Definition Math_max (a : list Q) : Q :=
  match a with
  | [] => 0
  | v :: a' => fold_left max2 a' v
  end.

(** [[...a].sort((a, b) => a - b)]: the stable sort by the sign of the
    comparator. *)
Definition compareFn (a b : Q) : Q := a - b.

Fixpoint insert (v : Q) (a : list Q) : list Q :=
  match a with
  | [] => [v]
  | w :: a' =>
      if Qle_bool (compareFn v w) 0 then v :: a else w :: insert v a'
  end.

Fixpoint sort (a : list Q) : list Q :=
  match a with
  | [] => []
  | v :: a' => insert v (sort a')
  end.

(** Keep the numbers of a list of possibly-[NaN] numbers:
    [a.filter(n => !isNaN(n))]. *)
Fixpoint filterNotNaN (a : list (option Q)) : list Q :=
  match a with
  | [] => []
  | Some q :: a' => q :: filterNotNaN a'
  | None :: a' => filterNotNaN a'
  end.

Definition isNaN (n : option Q) : bool :=
  match n with Some _ => false | None => true end.

End JS.

(* ------------------------------------------------------------------ *)
(** ** types.ts *)

Inductive ChartTypeId : Type :=
| HISTOGRAM | BAR | BOX | VIOLIN | SCATTER
| LINE | DENSITY | RIDGELINE | HEATMAP | AREA.

Inductive ColumnType : Type := numeric | categorical | date | unknown.

Definition ColumnType_eqb (a b : ColumnType) : bool :=
  match a, b with
  | numeric, numeric | categorical, categorical
  | date, date | unknown, unknown => true
  | _, _ => false
  end.

Module Column.
Record t : Type := mk {
  name : string;
  type : ColumnType;
  uniqueCount : nat;
  sample : list (option string)
}.
End Column.

Module DatasetStats.
Record t : Type := mk {
  rowCount : Z;
  colCount : nat;
  columns : list Column.t;
  data : list JS.object
}.
End DatasetStats.

(** The outcome of the promise returned by [analyzeCSV]. *)
Inductive Promise (A : Type) : Type :=
| Resolved (v : A)
| Rejected (reason : string).
Arguments Resolved {A} v.
Arguments Rejected {A} reason.

(* ------------------------------------------------------------------ *)
(** ** services/mockBackend.ts *)

Module MockBackend.
Section WithNumber.

(** [Number(s)] on a string, [None] for [NaN].  The conversion is the
    language's own; the sampler is modelled for any such conversion. *)
Variable Number_of_string : string -> option Q.

(** [Number(val)] where [val] is a string or [undefined]. *)
Definition Number (val : option string) : option Q :=
  match val with
  | Some s => Number_of_string s
  | None => None
  end.

Definition CHUNK_SIZE : Z := 50 * 1024.

(** A file is its bytes; text is read one character per byte. *)
Definition File := string.

Definition size (file : File) : Z := Z.of_nat (String.length file).

Definition readChunk (file : File) : string :=
  substring 0 (Z.to_nat CHUNK_SIZE) file.

(** The non-blank lines of the chunk, the last line of a longer file
    dropped first. *)
Definition sampledLines (file : File) : list string :=
  let text := readChunk file in
  let lines := JS.split "010"%char text in
  let lines := if (size file >? CHUNK_SIZE)%Z then JS.pop lines else lines in
  filter (fun l => (0 <? String.length (JS.trim l))%nat) lines.

Definition nonEmptyString (val : option string) : bool :=
  match val with
  | Some EmptyString => false
  | _ => true
  end.

(** [!isNaN(Number(val)) && val !== ''] *)
Definition looksNumeric (val : option string) : bool :=
  negb (JS.isNaN (Number val)) && nonEmptyString val.

(** [row[index]?.trim()] *)
Definition cellAt (row : list string) (index : nat) : option string :=
  option_map JS.trim (nth_error row index).

Definition estimatedTotalRows (file : File) (lines : list string) : Z :=
  if (size file >? CHUNK_SIZE)%Z
  then Qfloor ((inject_Z (size file) / inject_Z CHUNK_SIZE)
               * inject_Z (Z.of_nat (List.length lines)))
  else (Z.of_nat (List.length lines) - 1)%Z.

Definition inferColumn (lines : list string) (sampleRows : list (list string))
    (name : string) (index : nat) : Column.t :=
  let values := map (fun row => cellAt row index) sampleRows in
  let isNumeric := forallb looksNumeric values in
  let allValuesInCol :=
    map (fun l => cellAt (JS.split ","%char l) index) (JS.slice 1 101 lines) in
  let uniqueCount := List.length (JS.distinct JS.optStringEqb allValuesInCol) in
  Column.mk name (if isNumeric then numeric else categorical)
            uniqueCount (JS.slice 0 3 values).
Lemma riskOrder_index (l : RiskLevel) :
  ReportGenerator.Array_indexOf l ReportGenerator.riskOrder =
    Z.of_nat (Props.level_rank l).
Proof. by destruct l. Qed.

(** X27.  The JSON report keeps the profiles in their order and drops
    those below the minimum level, in the order Low, Medium, High,
    Critical: no level is missing from the list searched, so nothing is
    dropped by accident.  With the minimum Low, the default of the
    report command, all profiles are kept, and raising the minimum only
    removes profiles. *)
Theorem filteredAccounts_spec {num} (accounts : list (AccountRiskProfile num)) :
  (∀ minimum,
     ReportGenerator.filteredAccounts accounts (Some minimum) =
       filter (fun a => Props.level_rank minimum ≤ Props.level_rank (riskLevel a))
              accounts) ∧
  ReportGenerator.filteredAccounts accounts (Some Low) = accounts ∧
  (∀ minimum minimum',
     Props.level_le minimum minimum' →
     sublist (ReportGenerator.filteredAccounts accounts (Some minimum'))
             (ReportGenerator.filteredAccounts accounts (Some minimum))).
Proof.
  assert (Hfilter : ∀ minimum,
     ReportGenerator.filteredAccounts accounts (Some minimum) =
       filter (fun a => Props.level_rank minimum ≤ Props.level_rank (riskLevel a))
              accounts).
  { intros minimum. unfold ReportGenerator.filteredAccounts. cbv zeta.
    apply list_filter_iff. intros a. rewrite !riskOrder_index. lia. }
  split; [exact Hfilter|]. split.
  - rewrite Hfilter. cbn [Props.level_rank]. clear Hfilter.
    induction accounts as [|a accounts IH]; [done|].
    rewrite filter_cons, decide_True by lia. by f_equal.
  - intros minimum minimum' Hle. rewrite !Hfilter. unfold Props.level_le in Hle.
    clear Hfilter. induction accounts as [|a accounts IH]; [done|].
    rewrite !filter_cons. repeat case_decide; try lia;
      first [done | by apply sublist_skip | by apply sublist_cons].
Qed.
(** * The claims *)

(** ** The contents of the two configurations *)

(** C1 (amended). Whenever the application module evaluates, its default
    export is exactly [{ resolve: { alias: { '@test/lib': p } } }]: one
    top-level key, one resolve setting, one alias.  The module's own URL is
    then a [file:] URL with a path of segments, and [p] is the path that the
    platform writes for the host of that URL and the components
    [dirs ++ [lib; src]], where [dirs] are the decoded segments of the
    module's path without its last two (a drive letter at the head of a
    path of at most two segments stays); segments without [%] decode to
    themselves.  It is the string [fileURLToPath]
    returns for the URL that [new URL] resolves [../lib/src] to.  [p]
    starts at a root of the platform, and it is an absolute path when the
    module's URL has the root the platform needs: always on POSIX, on
    Windows with a host or a drive letter as first segment. *)
Theorem app_config_contents domainToUnicode env cfg :
  app_vite_config domainToUnicode env = Returns cfg ->
  exists base segs url dirs p,
    import_meta_url env = Some base /\
    URLStd.scheme base = "file" /\
    URLStd.path base = URLStd.Segments segs /\
    URLStd.URL_constructor "../lib/src" (Some base) = Returns url /\
    URLStd.scheme url = "file" /\
    URLStd.host url = URLStd.host base /\
    URLStd.path url =
      URLStd.Segments (directories_above segs ++ ["lib"; "src"]) /\
    NodeUrl.fileURLToPath domainToUnicode (platform env) url = Returns p /\
    decode_segments (platform_segment (platform env) <$> directories_above segs)
      = Returns dirs /\
    Forall2 decodes
      (platform_segment (platform env) <$> directories_above segs) dirs /\
    (forallb is_unescaped (directories_above segs) = true ->
     dirs = platform_segment (platform env) <$> directories_above segs) /\
    p = native_path domainToUnicode (platform env) (URLStd.hostname base)
          (dirs ++ ["lib"; "src"]) /\
    is_rooted (platform env) p = true /\
    (has_native_root (platform env) base = true ->
     is_absolute (platform env) p = true) /\
    cfg = JSObject [("resolve",
            JSObject [("alias", JSObject [("@test/lib", JSString p)])])] /\
    own_keys cfg = ["resolve"] /\
    (own_keys <$> get_property "resolve" cfg) = Some ["alias"] /\
    (own_keys <$> (get_property "resolve" cfg ≫= get_property "alias"))
      = Some ["@test/lib"].
Proof.
  rewrite app_vite_config_unfold.
  intros (p & Hp & ->)%Outcome_fmap_returns.
  destruct (app_lib_src_shape _ _ _ Hp)
    as (base & dirs & Hb & Hs & Ho & Hdirs & _ & Hpath & Hr).
  assert (Hsegs : exists segs, URLStd.path base = URLStd.Segments segs).
  { unfold URLStd.has_opaque_path in Ho.
    destruct (URLStd.path base); [done|eauto]. }
  destruct Hsegs as [segs Hsegs].
  exists base, segs, (lib_src_url base), dirs, p.
  assert (Habs : has_native_root (platform env) base = true ->
                 is_absolute (platform env) p = true).
  { intros Hroot. by apply (app_lib_src_absolute domainToUnicode env base). }
  pose proof (kept_segments_directories_above base segs Hs Hsegs) as Hk.
  rewrite Hk in Hdirs.
  pose proof (decode_segments_decodes _ _ Hdirs) as Hdec.
  assert (Hplain :
            forallb is_unescaped (directories_above segs) = true ->
            dirs = platform_segment (platform env) <$> directories_above segs).
  { intros Hun%(platform_segments_unescaped (platform env)).
    rewrite (decode_segments_unescaped _ Hun) in Hdirs. by injection Hdirs. }
  rewrite app_lib_src_unfold, Hb, Ho in Hp.
  rewrite URL_constructor_lib_src, Ho.
  unfold lib_src_url in *.
  rewrite bool_decide_eq_true_2 in * by done.
  cbn [URLStd.scheme URLStd.host URLStd.path]. rewrite Hk in Hp |- *.
  by repeat split.
Qed.
(** How an event changes what the page shows: the active flag, the error
    and the transcript. *)
Lemma ui_afterEvent w e :
  (error (ui (afterEvent w e)) <> None ->
   isSessionActive (ui (afterEvent w e)) = true ->
   error (ui w) <> None /\ isSessionActive (ui w) = true) /\
  ((e = Click /\ isSessionActive (ui w) = false) \/
   exists l, transcripts (ui (afterEvent w e)) = transcripts (ui w) ++ l).
Proof.
  assert (Hsame : forall w' : World,
            ui w' = ui w ->
            (error (ui w') <> None -> isSessionActive (ui w') = true ->
             error (ui w) <> None /\ isSessionActive (ui w) = true) /\
            ((e = Click /\ isSessionActive (ui w) = false) \/
             exists l, transcripts (ui w') = transcripts (ui w) ++ l)).
  { intros w' ->. split; [now split|]. right. exists []. now rewrite app_nil_r. }
  assert (Hstop : forall w0 : World,
            transcripts (ui w0) = transcripts (ui w) ->
            (error (ui (stopped w0)) <> None ->
             isSessionActive (ui (stopped w0)) = true ->
             error (ui w) <> None /\ isSessionActive (ui w) = true) /\
            ((e = Click /\ isSessionActive (ui w) = false) \/
             exists l, transcripts (ui (stopped w0)) = transcripts (ui w) ++ l)).
  { intros w0 E. split.
    - intros _ H. destruct w0 as [u [p st i oc sp ms t srcs] h].
      destruct p; cbn in H; discriminate.
    - right. exists []. rewrite app_nil_r, <- E.
      destruct w0 as [u [p st i oc sp ms t srcs] h]. now destruct p. }
  destruct e as [| |k o|sid|sid now m|sid msg|sid|sid ok|sid throws|p d|n];
    unfold afterEvent.
  - destruct (isSessionActive (ui w)) eqn:Ea; [now apply Hstop|].
    split; [|left; now split].
    intros H _. now destruct w.
  - now apply Hstop.
  - destruct (nth_error (startCalls (host w)) k) as [c|]; [|now apply Hsame].
    destruct (awaiting c); [|now apply Hsame].
    destruct o as [msg|msg|]; [| |apply Hsame; now destruct w].
    + split; [intros _ H; now destruct w|].
      right. exists []. rewrite app_nil_r. now destruct w.
    + split; [intros _ H; now destruct w|].
      right. exists []. rewrite app_nil_r. now destruct w.
  - destruct (nth_error (sessions (host w)) sid), (inputAudioContextRef (refs w));
      apply Hsame; reflexivity.
  - destruct (nth_error (sessions (host w)) sid) as [s|]; [|now apply Hsame].
    destruct (malformed m); [now apply Hsame|].
    destruct (ui_messaged s now m w) as (-> & -> & Hl).
    split; [now split | now right].
  - destruct (nth_error (sessions (host w)) sid) as [s|]; [|now apply Hsame].
    apply Hstop. now destruct w.
  - destruct (nth_error (sessions (host w)) sid) as [s|]; [|now apply Hsame].
    now apply Hstop.
  - apply Hsame. now destruct w.
  - apply Hsame. unfold jobDone.
    destruct (nth_error (sessions (host w)) sid) as [s|]; [|reflexivity].
    destruct (promise s), (reactions s); reflexivity.
  - destruct (existsb (Nat.eqb p) (processors (host w))); apply Hsame;
      [|reflexivity].
    destruct w as [u [q st i oc sp ms t srcs] h]. now destruct q.
  - apply Hsame. now destruct w.
Qed.

(** X19. An error message is never shown while the session is shown as
    active: on any trace from the mount, when [error] is set,
    [isSessionActive] is false. *)
Theorem error_only_when_inactive (evs : list Event) :
  error (ui (run evs initial)) <> None ->
  isSessionActive (ui (run evs initial)) = false.
Proof.
  assert (H : reachable (run evs initial)) by now exists evs.
  revert H. generalize (run evs initial). clear evs.
  apply (reachable_ind (fun w =>
           error (ui w) <> None -> isSessionActive (ui w) = false)).
  - intros H. now contradiction H.
  - intros w e _ IH Herr.
    destruct (isSessionActive (ui (afterEvent w e))) eqn:Ea; [|reflexivity].
    destruct (ui_afterEvent w e) as [H _].
    destruct (H Herr Ea) as [H1 H2]. rewrite (IH H1) in H2. discriminate.
Qed.

Lemma error_only_when_inactive_witness :
  isSessionActive
    (ui (run [Click; MediaSettled 0 (MediaDenied "Permission denied")]
           initial)) = false.
Proof.
  apply (error_only_when_inactive
           [Click; MediaSettled 0 (MediaDenied "Permission denied")]).
  vm_compute. discriminate.
Defined.

(** X20. Only the start of a conversation takes turns off the transcript:
    any other event (a stop, an error, a close, the unmount, a message)
    leaves the turns shown and at most appends to them. *)
Theorem transcript_kept (w : World) (e : Event) :
  (e = Click /\ isSessionActive (ui w) = false) \/
  exists l, transcripts (ui (step w e)) = transcripts (ui w) ++ l.
Proof. rewrite step_afterEvent. exact (proj2 (ui_afterEvent w e)). Qed.

(** ** The microphone *)

Lemma In_TrackStop_teardown s r :
  In (TrackStop s) (teardownCalls r) -> mediaStreamRef r = Some s.
Proof.
  unfold teardownCalls. rewrite !in_app_iff.
  intros [H | [H | [H | [H | [H | H]]]]];
    try (match type of H with
         | In _ (optCall _ ?o) => destruct o; cbn in H
         end; [destruct H as [H | []]; congruence | contradiction]).
  apply in_map_iff in H. destruct H as [n [H _]]. discriminate.
Qed.

(** How an event changes the stream in the ref, and which stream it stops. *)
Lemma stream_afterEvent w e s :
  (mediaStreamRef (refs (afterEvent w e)) = Some s ->
   mediaStreamRef (refs w) = Some s
   \/ (s = nextId (host w)
       /\ (nextId (host w) < nextId (host (afterEvent w e)))%nat)) /\
  (In (TrackStop s) (emitted w e) ->
   mediaStreamRef (refs w) = Some s
   /\ mediaStreamRef (refs (afterEvent w e)) = None).
Proof.
  assert (Hstop : forall w0 : World,
            refs w0 = refs w ->
            (mediaStreamRef (refs (stopped w0)) = Some s ->
             mediaStreamRef (refs w) = Some s
             \/ (s = nextId (host w)
                 /\ (nextId (host w) < nextId (host (stopped w0)))%nat)) /\
            (In (TrackStop s) (teardownCalls (refs w)) ->
             mediaStreamRef (refs w) = Some s
             /\ mediaStreamRef (refs (stopped w0)) = None)).
  { intros w0 E. split.
    - intros H. destruct w0 as [u [p st i oc sp ms t srcs] h].
      destruct p; discriminate.
    - intros H. split; [now apply In_TrackStop_teardown|].
      destruct w0 as [u [p st i oc sp ms t srcs] h]. now destruct p. }
  assert (Hsame : forall w' : World,
            mediaStreamRef (refs w') = mediaStreamRef (refs w) ->
            (mediaStreamRef (refs w') = Some s ->
             mediaStreamRef (refs w) = Some s
             \/ (s = nextId (host w)
                 /\ (nextId (host w) < nextId (host w'))%nat)) /\
            (In (TrackStop s) [] ->
             mediaStreamRef (refs w) = Some s
             /\ mediaStreamRef (refs w') = None)).
  { intros w' ->. split; [now left | intros []]. }
  destruct e as [| |k o|sid|sid now m|sid msg|sid|sid ok|sid throws|p d|n];
    unfold afterEvent, emitted.
  - destruct (isSessionActive (ui w)); [now apply Hstop|].
    apply Hsame. now destruct w.
  - now apply Hstop.
  - split; [|intros []].
    destruct (nth_error (startCalls (host w)) k) as [c|]; [|now left].
    destruct (awaiting c); [|now left].
    destruct w as [u r [ss ps sc n cs]].
    destruct o; cbn; intros H; first [now left | right; split; [congruence | lia]].
  - destruct (nth_error (sessions (host w)) sid), (inputAudioContextRef (refs w));
      apply Hsame; reflexivity.
  - destruct (nth_error (sessions (host w)) sid) as [s0|]; [|now apply Hsame].
    destruct (malformed m); [now apply Hsame|].
    split.
    + intros H. left. rewrite <- H. unfold messaged, transcribed, flushedIf.
      destruct w as [u [q st i oc sp ms t srcs] h].
      cbn [refs outputAudioContextRef].
      destruct (truthy (audioChunk m)), oc, (audioLength m), (interrupted m);
        reflexivity.
    + intros H. exfalso.
      pose proof (messageCalls_playback now m w) as Hp.
      rewrite Forall_forall in Hp. exact (Hp _ H).
  - destruct (nth_error (sessions (host w)) sid); [|now apply Hsame].
    apply Hstop. now destruct w.
  - destruct (nth_error (sessions (host w)) sid); [|now apply Hsame].
    now apply Hstop.
  - apply Hsame. now destruct w.
  - unfold jobDone.
    destruct (nth_error (sessions (host w)) sid) as [s0|]; [|now apply Hsame].
    destruct (promise s0); try now apply Hsame.
    destruct (reactions s0) as [|r rest]; [now apply Hsame|].
    split; [intros H; left; now destruct w|].
    intros H. exfalso. destruct throws, r; cbn in H; intuition discriminate.
  - destruct (existsb (Nat.eqb p) (processors (host w))); apply Hsame;
      [|reflexivity].
    destruct w as [u [q st i oc sp ms t srcs] h]. now destruct q.
  - apply Hsame. now destruct w.
Qed.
******
— Work request —
Print, without alteration, only the lines above between the one holding "platform writes for" and the one holding "starts at a", inclusive.

— Answer to this problem —
    platform writes for the host of that URL and the components
    [dirs ++ [lib; src]], where [dirs] are the decoded segments of the
    module's path without its last two (a drive letter at the head of a
    path of at most two segments stays); segments without [%] decode to
    themselves.  It is the string [fileURLToPath]
    returns for the URL that [new URL] resolves [../lib/src] to.  [p]
    starts at a root of the platform, and it is an absolute path when the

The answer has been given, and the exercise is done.